Source: Unicode UDHR, articles 1 & 2

Usage & history

Origins of the Arabic script, 6thC – today.

Phoenician

└ Aramaic

└ Nabataean

└ Arabic

The Perso-Arabic orthography described here ( ئۇيغۇر ئەرەب يېزىقى ʿuyʁur ʿereb yëziqi Uyghur Ereb Yëziqi Uighur Alphabet (UEY) ) is one of several alphabets used to write the Uighur language, but has been the official alphabet of the Uyghur language, used primarily by Uighur living in China, since 1982.

Wikipedia provides the following account of the development of the orthography.

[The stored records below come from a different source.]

(** * Ransomware-activity detector: a shallow embedding of
      [detector_ransomware_SOLUCION.py] and the properties of its core.

    The program walks a directory tree, flags the files whose name carries a
    ransomware-style extension or whose leading bytes have a high Shannon
    entropy, moves the flagged files to a quarantine directory and prints a
    report.

    Modelling conventions.
    - A Python [str] holding a file name is a [string]; names are ASCII, so
      that [str.lower], the case-insensitive regular expression and its
      [\w] act on ASCII letters, digits and the underscore only.  Names with
      other characters are outside the model.
    - A [pathlib.Path] is the list of its components below the root [/]; the
      components are valid file names (non-empty, without [/] or NUL).  The
      [ruta] entry of a finding, which the program stores as [str(path)] and
      reads back with [Path(...)], is kept as the path itself.
    - A Python [float] is a real number: the arithmetic of [calcular_entropia]
      is carried out exactly, in the summation order of the source.  The
      value the program computes differs from it by the rounding of the
      divisions, logarithms and additions; the properties stated of the
      entropy are those that do not depend on that rounding.
    - The file system is a finite map from paths to nodes, the wall clock a
      sequence of formatted readings, standard output a list of lines.  Every
      exception a file-system call raises in this model is an [OSError].
    - What the map does not show (permissions to write or to search a
      directory, device boundaries, a full disk) is a table of the calls the
      operating system refuses, part of the world: the quarantine step is
      studied for every such table.  A file or a tree is copied whole or not
      at all. *)

From stdpp Require Import gmap strings list fin_maps.
From Stdlib Require Import ZArith Strings.Ascii Strings.Byte Reals Lra Lia.

Local Open Scope Z_scope.

(** ** Python strings *)

Module PyStr.

(** [str.lower] on one ASCII character. *)
Definition lower_ascii (c : ascii) : ascii :=
  let n := N_of_ascii c in
  if ((65 <=? n) && (n <=? 90))%N then ascii_of_N (n + 32) else c.

(** [s.lower()] *)
Fixpoint lower (s : string) : string :=
  match s with
  | EmptyString => EmptyString
  | String c r => String (lower_ascii c) (lower r)
  end.

(** [s.rfind(c)]: index of the last occurrence of [c], [-1] when absent. *)
Fixpoint rfind (s : string) (c : ascii) : Z :=
  match s with
  | EmptyString => -1
  | String a r =>
      let i := rfind r c in
      if 0 <=? i then i + 1 else if Ascii.eqb a c then 0 else -1
  end.

(** [len(s)] *)
Definition len (s : string) : Z := Z.of_nat (String.length s).

(** [s[i:]] for [0 <= i]. *)
Fixpoint desde (i : nat) (s : string) : string :=
  match i, s with
  | O, _ => s
  | S _, EmptyString => EmptyString
  | S j, String _ r => desde j r
  end.

(** [s[:i]] for [0 <= i]. *)
Fixpoint hasta (i : nat) (s : string) : string :=
  match i, s with
  | O, _ => EmptyString
  | S _, EmptyString => EmptyString
  | S j, String a r => String a (hasta j r)
  end.

(** [s.startswith(pre)] *)
Fixpoint startswith (pre s : string) : bool :=
  match pre, s with
  | EmptyString, _ => true
  | String _ _, EmptyString => false
  | String a p, String b r => Ascii.eqb a b && startswith p r
  end.

(** [all(f(c) for c in s)] *)
Fixpoint todos (f : ascii → bool) (s : string) : bool :=
  match s with
  | EmptyString => true
  | String a r => f a && todos f r
  end.

(** [sep.join(l)] *)
Fixpoint join (sep : string) (l : list string) : string :=
  match l with
  | [] => ""
  | [x] => x
  | x :: r => x +:+ sep +:+ join sep r
  end.

End PyStr.

(** ** pathlib *)

(** A path is the list of its components below the root; [[]] is [/]. *)
Abbreviation Path := (list string).

(** [p.name]: the final component, [""] for the root. *)
Definition Path_name (p : Path) : string := List.last p "".

(** [p.parent] *)
Definition Path_parent (p : Path) : Path := removelast p.

(** [p / s]: joining with an empty string leaves the path as it is. *)
Definition barra (p : Path) (s : string) : Path :=
  if decide (s = "") then p else p ++ [s].

(** [p.suffix] (pathlib up to Python 3.13):
    [i = name.rfind('.'); name[i:] if 0 < i < len(name) - 1 else ''] *)
Definition Path_suffix (p : Path) : string :=
  let name := Path_name p in
  let i := PyStr.rfind name "." in
  if (0 <? i) && (i <? PyStr.len name - 1) then PyStr.desde (Z.to_nat i) name
  else "".

(** [p.stem]: [name[:i] if 0 < i < len(name) - 1 else name] *)
Definition Path_stem (p : Path) : string :=
  let name := Path_name p in
  let i := PyStr.rfind name "." in
  if (0 <? i) && (i <? PyStr.len name - 1) then PyStr.hasta (Z.to_nat i) name
  else name.

(** [str(p)] for an absolute POSIX path. *)
Definition str (p : Path) : string :=
  match p with
  | [] => "/"
  | _ => String.concat "" (map (λ c, "/" +:+ c) p)
  end.

(** ** The file system, the clock and standard output *)

(** What [stat] and [open] see at a path.  A regular file has contents and may
    be unreadable; a directory may be unlistable (no read permission: its
    entries can still be reached by name) and reports some [st_size]. *)
Inductive nodo : Type :=
  | Fichero (contenido : list byte) (legible : bool)
  | Directorio (listable : bool) (st_size : Z).

Global Instance byte_eq_dec : EqDecision byte := Byte.byte_eq_dec.

Global Instance nodo_eq_dec : EqDecision nodo.
Proof. solve_decision. Defined.

Abbreviation FS := (gmap Path nodo).

(** The [OSError] subclasses raised by the file-system calls of the model. *)
Inductive OSError : Type :=
  | FileNotFoundError (p : Path)
  | IsADirectoryError (p : Path)
  | NotADirectoryError (p : Path)
  | FileExistsError (p : Path)
  | PermissionError (p : Path)
  | ShutilError (mensaje : string).

(** [str(e)] *)
Definition str_error (e : OSError) : string :=
  match e with
  | FileNotFoundError p => "[Errno 2] No such file or directory: '" +:+ str p +:+ "'"
  | IsADirectoryError p => "[Errno 21] Is a directory: '" +:+ str p +:+ "'"
  | NotADirectoryError p => "[Errno 20] Not a directory: '" +:+ str p +:+ "'"
  | FileExistsError p => "[Errno 17] File exists: '" +:+ str p +:+ "'"
  | PermissionError p => "[Errno 13] Permission denied: '" +:+ str p +:+ "'"
  | ShutilError m => m
  end.

(** The outcome of a call that may raise. *)
Inductive resultado (A : Type) : Type :=
  | Vale (a : A)
  | Lanza (e : OSError).
Arguments Vale {A} a.
Arguments Lanza {A} e.

(** The node at a path; the root always is a listable directory. *)
Definition nodo_en (fs : FS) (p : Path) : option nodo :=
  match p with
  | [] => Some (Directorio true 4096)
  | _ => fs !! p
  end.

(** Something is at [p]: what [os.path.exists(p)] answers, which reads every
    error as "not there". *)
Definition existe (fs : FS) (p : Path) : bool :=
  match nodo_en fs p with Some _ => true | None => false end.

(** [os.path.isdir(p)] *)
Definition es_dir (fs : FS) (p : Path) : bool :=
  match nodo_en fs p with Some (Directorio _ _) => true | _ => false end.

(** A file system is well formed when the parent of every entry is a
    directory. *)
Definition bien_formado (fs : FS) : bool :=
  forallb (λ kv, es_dir fs (Path_parent kv.1) && bool_decide (kv.1 ≠ []))
          (map_to_list fs).

(** [with p.open("rb") as f: datos = f.read(n)]: the first [n] bytes, fewer
    when the file is shorter. *)
Definition abrir_y_leer (fs : FS) (p : Path) (n : N) : resultado (list byte) :=
  match nodo_en fs p with
  | None => Lanza (FileNotFoundError p)
  | Some (Directorio _ _) => Lanza (IsADirectoryError p)
  | Some (Fichero contenido legible) =>
      if legible then Vale (take (N.to_nat n) contenido)
      else Lanza (PermissionError p)
  end.

(** [p.stat().st_size] *)
Definition stat_st_size (fs : FS) (p : Path) : resultado Z :=
  match nodo_en fs p with
  | None => Lanza (FileNotFoundError p)
  | Some (Directorio _ tam) => Vale tam
  | Some (Fichero contenido _) => Vale (Z.of_nat (length contenido))
  end.

(** *** [os.walk] *)

(** [os.scandir(top)]: the entries whose parent is [top], with their nodes.
    The order is the one the file system gives, here the order of the map. *)
Definition scandir (fs : FS) (top : Path) : list (string * nodo) :=
  omap (λ kv : Path * nodo,
          if decide (kv.1 ≠ [] ∧ Path_parent kv.1 = top)
          then Some (Path_name kv.1, kv.2) else None)
       (map_to_list fs).

Definition es_directorio (e : string * nodo) : bool :=
  match e.2 with Directorio _ _ => true | Fichero _ _ => false end.

(** [os.walk(top)] top-down with [onerror=None]: a directory that cannot be
    listed (absent, not a directory, or unreadable) is skipped in silence.
    [n] bounds the depth of the descent. *)
Fixpoint walk (n : nat) (fs : FS) (top : Path)
  : list (Path * list string * list string) :=
  match n with
  | O => []
  | S m =>
      match nodo_en fs top with
      | Some (Directorio true _) =>
          let entradas := scandir fs top in
          let dirs := map fst (filter (λ e, es_directorio e = true) entradas) in
          let nondirs := map fst (filter (λ e, es_directorio e = false) entradas) in
          (top, dirs, nondirs) :: flat_map (λ d, walk m fs (top ++ [d])) dirs
      | _ => []
      end
  end.

(** The length of the longest path of the file system. *)
Definition profundidad (fs : FS) : nat :=
  max_list (map (λ kv : Path * nodo, length kv.1) (map_to_list fs)).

The first Perso-Arabic derived alphabet for Uyghur was developed in the 10th century, when Islam was introduced there. The version used for writing the Chagatai language. It became the regional literary language, now known as the Chagatay alphabet. It was used nearly exclusively up to the early 1920s. Alternative Uyghur scripts then began emerging and collectively largely displaced Chagatai; Kona Yëziq, meaning "old script", now distinguishes it and UEY from the alternatives that are not derived from Arabic. Between 1937 and 1954 the Perso-Arabic alphabet used to write Uyghur was modified by removing redundant letters and adding markings for vowels. A Cyrillic alphabet was adopted in the 1950s and a Latin alphabet in 1958. The modern Uyghur Perso-Arabic alphabet was made official in 1978 and reinstituted by the Chinese government in 1983, with modifications for representing Uyghur vowels.

The Arabic alphabet used before the modifications (Kona Yëziq) did not represent Uyghur vowels and according to Robert Barkley Shaw, spelling was irregular and long vowel letters were frequently written for short vowels since most Turki speakers were unsure of the difference between long and short vowels. The pre-modification alphabet used Arabic diacritics (zabar, zer, and pesh) to mark short vowels. ...

The reformed modern Uyghur Arabic alphabet eliminated letters whose sounds were found only in Arabic and spelt Arabic and Persian loanwords, including Islamic religious words, as they were pronounced in Uyghur, not as they were originally spelt in Arabic or Persian.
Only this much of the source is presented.